### MATERIAL TO PROCESS:

----

(* ===== verification/Substrate.v ===== *)
(** * The Substrate backend ([internal/backend/substrate.go])

    One actor per playwright-id behind a shared router.  Loops take fuel; [None] is its
    exhaustion, which never happens with the fuel of [ready_rounds] when the clock runs. *)

From S2P Require Import Prelude GoStd Effects Backend AteApi.
Local Open Scope Z_scope.

Definition readyPollInterval : Z := 200 * millisecond.
Definition readyDeadline : Z := 60 * second.
Definition upstreamReadyDeadline : Z := 30 * second.
Definition upstreamProbeInterval : Z := 200 * millisecond.

Record Substrate := mkSubstrate {
  actorTemplateNS : string;
  actorTemplateName : string;
  atenetRouterHost : string;
  atenetRouterPort : Z;
  allowedHTTPHosts : list string;
}.

Definition actorID (playwrightID : string) : string := "pw-" +:+ playwrightID.

Definition actorRef (s : Substrate) (id : string) : ObjectRef := mkObjectRef (actorTemplateNS s) id.

(** The actor runs the proxy's template. *)
Definition own_template (s : Substrate) (actor : Actor) : bool :=
  let ref := Actor_GetActorTemplate (Some actor) in
  bool_decide (ObjectRef_GetAtespace ref = actorTemplateNS s)
  && bool_decide (ObjectRef_GetName ref = actorTemplateName s).

Definition egress_rule (s : Substrate) : EgressRule :=
  mkEgressRule
    (Some (mkHttpRule (allowedHTTPHosts s) (Some (mkPorts None [80] EmptyString)) None EmptyString))
    None None EmptyString.

(** The statuses that show that an application answers. *)
Definition upstream_ok (code : Z) : bool :=
  (200 <=? code) && (code <? 500) && negb (code =? 421) && negb (code =? 401) && negb (code =? 403).

(** The id of a listed actor of the proxy. *)
Definition listed_id (s : Substrate) (a : Actor) : option string :=
  if negb (own_template s a) then None
  else match strings_CutPrefix (ResourceMetadata_GetName (Actor_GetMetadata (Some a))) "pw-" with
       | (pid, true) => Some pid
       | _ => None
       end.

Section backend.
(** The text of a message, which protobuf does not fix. *)
Context (MessageString : option ActorStatus -> string).
Context (env : environment call).
Notation do e := (perform env e).

(** ** Construction *)

Definition default_token_file : string := "/var/run/secrets/kubernetes.io/serviceaccount/token".

Definition NewSubstrateWithOptions (apiEndpoint atenetRouterAddr actorTemplateRef : string)
    (forceBoot : bool) (hosts : list string) : IO (history call) (result error Substrate) :=
  if forceBoot then
    io_ret (Err (Errorf ("SUBSTRATE_FORCE_BOOT is unsupported by substrate v0.5.0; "
      +:+ "configure snapshotConfig on the ActorTemplate instead") [])) else
  if bool_decide (apiEndpoint = EmptyString) then io_ret (Err (Errorf "apiEndpoint required" [])) else
  match strings_Cut atenetRouterAddr ":" with
  | (_, _, false) =>
      io_ret (Err (Errorf "atenetRouterAddr must be host:port, got %q" [FStr atenetRouterAddr]))
  | (host, portStr, true) =>
      match strconv_Atoi portStr with
      | Err e => io_ret (Err (Errorf_w "atenetRouterAddr port: %w" [] e))
      | Ok port =>
          let '(tns, tname, ok) := strings_Cut actorTemplateRef "/" in
          if negb ok || bool_decide (tns = EmptyString) || bool_decide (tname = EmptyString)
             || strings_Contains tname "/"
          then io_ret (Err (Errorf "actorTemplateRef must be 'atespace/name', got %q"
                              [FStr actorTemplateRef])) else
          let* configured := do (Getenv "SUBSTRATE_TOKEN_FILE") in
          let tokenFile := if decide (configured = EmptyString) then default_token_file
                           else configured in
          let* stat := do (Stat tokenFile) in
          match stat with
          | Some (missing, e) =>
              if negb (bool_decide (configured = EmptyString)) || negb missing
              then io_ret (Err (Errorf_w "stat service account token: %w" [] e)) else
              let* refused := do (NewClient apiEndpoint None) in
              io_ret (match refused with
                      | Some e => Err (Errorf_w "dial ate-api-server: %w" [] e)
                      | None => Ok (mkSubstrate tns tname host port hosts)
                      end)
          | None =>
              let* refused := do (NewClient apiEndpoint (Some tokenFile)) in
              io_ret (match refused with
                      | Some e => Err (Errorf_w "dial ate-api-server: %w" [] e)
                      | None => Ok (mkSubstrate tns tname host port hosts)
                      end)
          end
      end
  end.

Definition NewSubstrate (apiEndpoint atenetRouterAddr actorTemplateRef : string) :=
  NewSubstrateWithOptions apiEndpoint atenetRouterAddr actorTemplateRef false [].

(** [serviceAccountTokenSource]: the headers of a call with the token of the file, which is
    only sent over TLS. *)
Definition RequireTransportSecurity : bool := true.

Definition GetRequestMetadata (path : string)
  : IO (history call) (result error (list (string * string))) :=
  let* token := do (ReadFile path) in
  io_ret (match token with
          | Err e => Err (Errorf_w "read service account token: %w" [] e)
          | Ok token =>
              let value := strings_TrimSpace token in
              if bool_decide (value = EmptyString)
              then Err (Errorf "service account token is empty" [])
              else Ok [("authorization", "Bearer " +:+ value)]
          end).

(** ** Ensure *)

Context (s : Substrate).

Definition getOrCreate (ctx : Ctx) (id : string) : IO (history call) (result error Actor) :=
  let* resp := GetActor env ctx (mkGetActorRequest (Some (actorRef s id))) in
  match resp with
  | Ok actor => io_ret (Ok actor)
  | Err err =>
      if negb (bool_decide (Code_of err = CodeNotFound))
      then io_ret (Err (Errorf_w "GetActor %s: %w" [FStr id] err)) else
      let* cResp := CreateActor env ctx (mkCreateActorRequest (Some (mkActor
        (Some (mkResourceMetadata (actorTemplateNS s) id EmptyString 0))
        (Some (actorRef s (actorTemplateName s))) None))) in
      match cResp with
      | Ok actor => io_ret (Ok actor)
      | Err err =>
          if bool_decide (Code_of err = CodeAlreadyExists) then
            let* resp := GetActor env ctx (mkGetActorRequest (Some (actorRef s id))) in
            io_ret (map_err (Errorf_w "re-GetActor %s after AlreadyExists: %w" [FStr id]) resp)
          else io_ret (Err (Errorf_w "CreateActor %s: %w" [FStr id] err))
      end
  end.

Definition get_policy (ctx : Ctx) (id : string) : IO (history call) (result error EgressPolicy) :=
  GetActorEgressPolicy env ctx (mkGetActorEgressPolicyRequest (Some (actorRef s id)) "default").

Definition ensureEgressPolicy (ctx : Ctx) (id : string) : IO (history call) (option error) :=
  match allowedHTTPHosts s with
  | [] => io_ret None
  | _ =>
      let rule := egress_rule s in
      let* policy := get_policy ctx id in
      let* policy :=
        match policy with
        | Err err =>
            if bool_decide (Code_of err = CodeNotFound) then
              let* made := CreateActorEgressPolicy env ctx (mkCreateActorEgressPolicyRequest
                (Some (actorRef s id))
                (Some (mkEgressPolicy
                  (Some (mkResourceMetadata (actorTemplateNS s) "default" EmptyString 0)) [rule]))) in
              match made with
              | Err err =>
                  if bool_decide (Code_of err = CodeAlreadyExists) then get_policy ctx id
                  else io_ret (Err err)
              | Ok policy => io_ret (Ok policy)
              end
            else io_ret (Err err)
        | Ok policy => io_ret (Ok policy)
        end in
      io_ret (match policy with
              | Err err => Some (Errorf_w "egress policy for actor %s: %w" [FStr id] err)
              | Ok policy =>
                  match EgressPolicy_GetRules (Some policy) with
                  | [r] => if bool_decide (r = rule) then None else
                      Some (Errorf ("actor %s default egress policy differs from "
                        +:+ "SUBSTRATE_ALLOWED_HTTP_HOSTS; reconcile it explicitly") [FStr id])
                  | _ =>
                      Some (Errorf ("actor %s default egress policy differs from "
                        +:+ "SUBSTRATE_ALLOWED_HTTP_HOSTS; reconcile it explicitly") [FStr id])
                  end
              end)
  end.

(** The switch of [waitForRunning]: done, failed, or the new [resumed]. *)
Inductive observed := Arrived | Failed (e : error) | Pending (resumed : bool).

Definition observe (ctx : Ctx) (id : string) (resumed : bool) (actor : Actor)
  : IO (history call) observed :=
  let st := Actor_GetStatus (Some actor) in
  match ActorStatus_GetState st with
  | ACTOR_STATE_RUNNING => io_ret Arrived
  | ACTOR_STATE_SUSPENDED =>
      if resumed then io_ret (Pending resumed) else
      let* resp := ResumeActor env ctx (mkResumeActorRequest (Some (actorRef s id))) in
      io_ret (match resp with
              | Err err =>
                  if bool_decide (Code_of err = CodeFailedPrecondition) then Pending true
                  else Failed (Errorf_w "ResumeActor %s: %w" [FStr id] err)
              | Ok _ => Pending true
              end)
  | ACTOR_STATE_CRASHED | ACTOR_STATE_DELETING =>
      io_ret (Failed (Errorf "actor %s entered %s: %s"
        [FStr id; FStr (ActorState_String (ActorStatus_GetState st));
         FStr (ActorCrash_GetMessage (ActorStatus_GetCrash st))]))
  | _ => io_ret (Pending resumed)
  end.

Fixpoint running_loop (fuel : nat) (ctx : Ctx) (id : string) (deadline : Z) (resumed : bool)
    (actor : Actor) : IO (history call) (option (Actor * option error)) :=
  match fuel with
  | O => io_ret None
  | S fuel =>
      let* seen := observe ctx id resumed actor in
      match seen with
      | Arrived => io_ret (Some (actor, None))
      | Failed e => io_ret (Some (actor, Some e))
      | Pending resumed =>
          let* now := do Now in
          if deadline <? now then
            io_ret (Some (actor, Some (Errorf
              "actor %s did not reach ACTOR_STATE_RUNNING within %s (last=%s)"
              [FStr id; FStr "1m0s"; FStr (MessageString (Actor_GetStatus (Some actor)))]))) else
          let* woken := do (WaitAfter ctx readyPollInterval) in
          match woken with
          | Some e => io_ret (Some (actor, Some e))
          | None =>
              let* resp := GetActor env ctx (mkGetActorRequest (Some (actorRef s id))) in
              match resp with
              | Err e => io_ret (Some (actor, Some (Errorf_w "GetActor %s during wait: %w" [FStr id] e)))
              | Ok actor => running_loop fuel ctx id deadline resumed actor
              end
          end
      end
  end.

Definition waitForRunning (fuel : nat) (ctx : Ctx) (id : string) (actor : Actor)
  : IO (history call) (option (Actor * option error)) :=
  let* now := do Now in
  running_loop fuel ctx id (now + readyDeadline) false actor.

Definition probe_url : string :=
  "http://" +:+ atenetRouterHost s +:+ ":" +:+ fmt_d (atenetRouterPort s) +:+ "/".
Definition probe_header (id : string) : Header :=
  Header_Set ∅ "ate-target-actor" (actorTemplateNS s +:+ "/" +:+ id).

Fixpoint probe_loop (fuel : nat) (ctx : Ctx) (id : string) (deadline attempt : Z)
  : IO (history call) (option (option error)) :=
  match fuel with
  | O => io_ret None
  | S fuel =>
      let attempt := attempt + 1 in
      let* bad := do (NewRequest "HEAD" probe_url) in
      match bad with
      | Some e => io_ret (Some (Some (Errorf_w "build probe req: %w" [] e)))
      | None =>
          let* resp := do (Do ctx (2 * second) "HEAD" probe_url (probe_header id)) in
          if (match resp with Ok code => upstream_ok code | Err _ => false end)
          then io_ret (Some None) else
          let* now := do Now in
          if deadline <? now then
            io_ret (Some (Some (Errorf "substrate actor %s upstream not ready after %s (%d attempts)"
              [FStr id; FStr "30s"; FInt attempt]))) else
          let* woken := do (WaitAfter ctx upstreamProbeInterval) in
          match woken with
          | Some e => io_ret (Some (Some e))
          | None => probe_loop fuel ctx id deadline attempt
          end
      end
  end.

Definition waitUpstreamReady (fuel : nat) (ctx : Ctx) (id : string)
  : IO (history call) (option (option error)) :=
  let* now := do Now in
  probe_loop fuel ctx id (now + upstreamReadyDeadline) 0.

Definition Ensure (fuel : nat) (ctx : Ctx) (playwrightID : string)
  : IO (history call) (option (result error Endpoint)) :=
  let id := actorID playwrightID in
  let* got := getOrCreate ctx id in
  match got with
  | Err e => io_ret (Some (Err e))
  | Ok actor =>
      if negb (own_template s actor) then
        io_ret (Some (Err (Errorf
          "actor %s uses a different ActorTemplate; migrate or delete it explicitly" [FStr id]))) else
      let* refused := ensureEgressPolicy ctx id in
      match refused with
      | Some e => io_ret (Some (Err e))
      | None =>
          let* running := waitForRunning fuel ctx id actor in
          match running with
          | None => io_ret None
          | Some (_, Some e) => io_ret (Some (Err e))
          | Some (_, None) =>
              let* ready := waitUpstreamReady fuel ctx id in
              io_ret (match ready with
                      | None => None
                      | Some (Some e) => Some (Err e)
                      | Some None =>
                          Some (Ok (mkEndpoint (atenetRouterHost s)
                            (actorTemplateNS s +:+ "/" +:+ id) (atenetRouterPort s) 0))
                      end)
          end
      end
  end.

(** ** Delete and List *)

Definition Delete (ctx : Ctx) (playwrightID : string) : IO (history call) (option error) :=
  let id := actorID playwrightID in
  let* suspended := SuspendActor env ctx (mkSuspendActorRequest (Some (actorRef s id))) in
  let refused := match suspended with
                 | Err err =>
                     if negb (bool_decide (Code_of err = CodeNotFound))
                        && negb (bool_decide (Code_of err = CodeFailedPrecondition))
                     then Some (Errorf_w "SuspendActor %s: %w" [FStr id] err) else None
                 | Ok _ => None
                 end in
  match refused with
  | Some e => io_ret (Some e)
  | None =>
      let* deleted := DeleteActor env ctx (mkDeleteActorRequest (Some (actorRef s id)) false None) in
      io_ret (match deleted with
              | Err err => if negb (bool_decide (Code_of err = CodeNotFound))
                           then Some (Errorf_w "DeleteActor %s: %w" [FStr id] err) else None
              | Ok _ => None
              end)
  end.

Fixpoint list_loop (fuel : nat) (ctx : Ctx) (pageToken : string) (ids : list string)
  : IO (history call) (option (result error (list string))) :=
  match fuel with
  | O => io_ret None
  | S fuel =>
      let* resp := ListActors env ctx
        (mkListActorsRequest (actorTemplateNS s) (Some (mkListOptions 500 pageToken))) in
      match resp with
      | Err e => io_ret (Some (Err (Errorf_w "ListActors: %w" [] e)))
      | Ok resp =>
          let ids := ids ++ omap (listed_id s) (ListActorsResponse_GetActors (Some resp)) in
          let next := ListActorsResponse_GetNextPageToken (Some resp) in
          if decide (next = EmptyString) then io_ret (Some (Ok ids))
          else list_loop fuel ctx next ids
      end
  end.

Definition List (fuel : nat) (ctx : Ctx) : IO (history call) (option (result error (list string))) :=
  list_loop fuel ctx EmptyString [].
End backend.

(** A new error value is never the error it is compared with, so that only the status
    code counts. *)
Definition IsConflict (err : option error) : bool :=
  match err with
  | None => false
  | Some e => bool_decide (Code_of e = CodeAlreadyExists)
  end.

----

Set down, exactly as they stand above, the lines starting with the line with "true) => Some pid" and going on through the line with "be 'atespace/name', got", and no others.

       | (pid, true) => Some pid
       | _ => None
       end.

Section backend.
(** The text of a message, which protobuf does not fix. *)
Context (MessageString : option ActorStatus -> string).
Context (env : environment call).
Notation do e := (perform env e).

(** ** Construction *)

Definition default_token_file : string := "/var/run/secrets/kubernetes.io/serviceaccount/token".

Definition NewSubstrateWithOptions (apiEndpoint atenetRouterAddr actorTemplateRef : string)
    (forceBoot : bool) (hosts : list string) : IO (history call) (result error Substrate) :=
  if forceBoot then
    io_ret (Err (Errorf ("SUBSTRATE_FORCE_BOOT is unsupported by substrate v0.5.0; "
      +:+ "configure snapshotConfig on the ActorTemplate instead") [])) else
  if bool_decide (apiEndpoint = EmptyString) then io_ret (Err (Errorf "apiEndpoint required" [])) else
  match strings_Cut atenetRouterAddr ":" with
  | (_, _, false) =>
      io_ret (Err (Errorf "atenetRouterAddr must be host:port, got %q" [FStr atenetRouterAddr]))
  | (host, portStr, true) =>
      match strconv_Atoi portStr with
      | Err e => io_ret (Err (Errorf_w "atenetRouterAddr port: %w" [] e))
      | Ok port =>
          let '(tns, tname, ok) := strings_Cut actorTemplateRef "/" in
          if negb ok || bool_decide (tns = EmptyString) || bool_decide (tname = EmptyString)
             || strings_Contains tname "/"
          then io_ret (Err (Errorf "actorTemplateRef must be 'atespace/name', got %q"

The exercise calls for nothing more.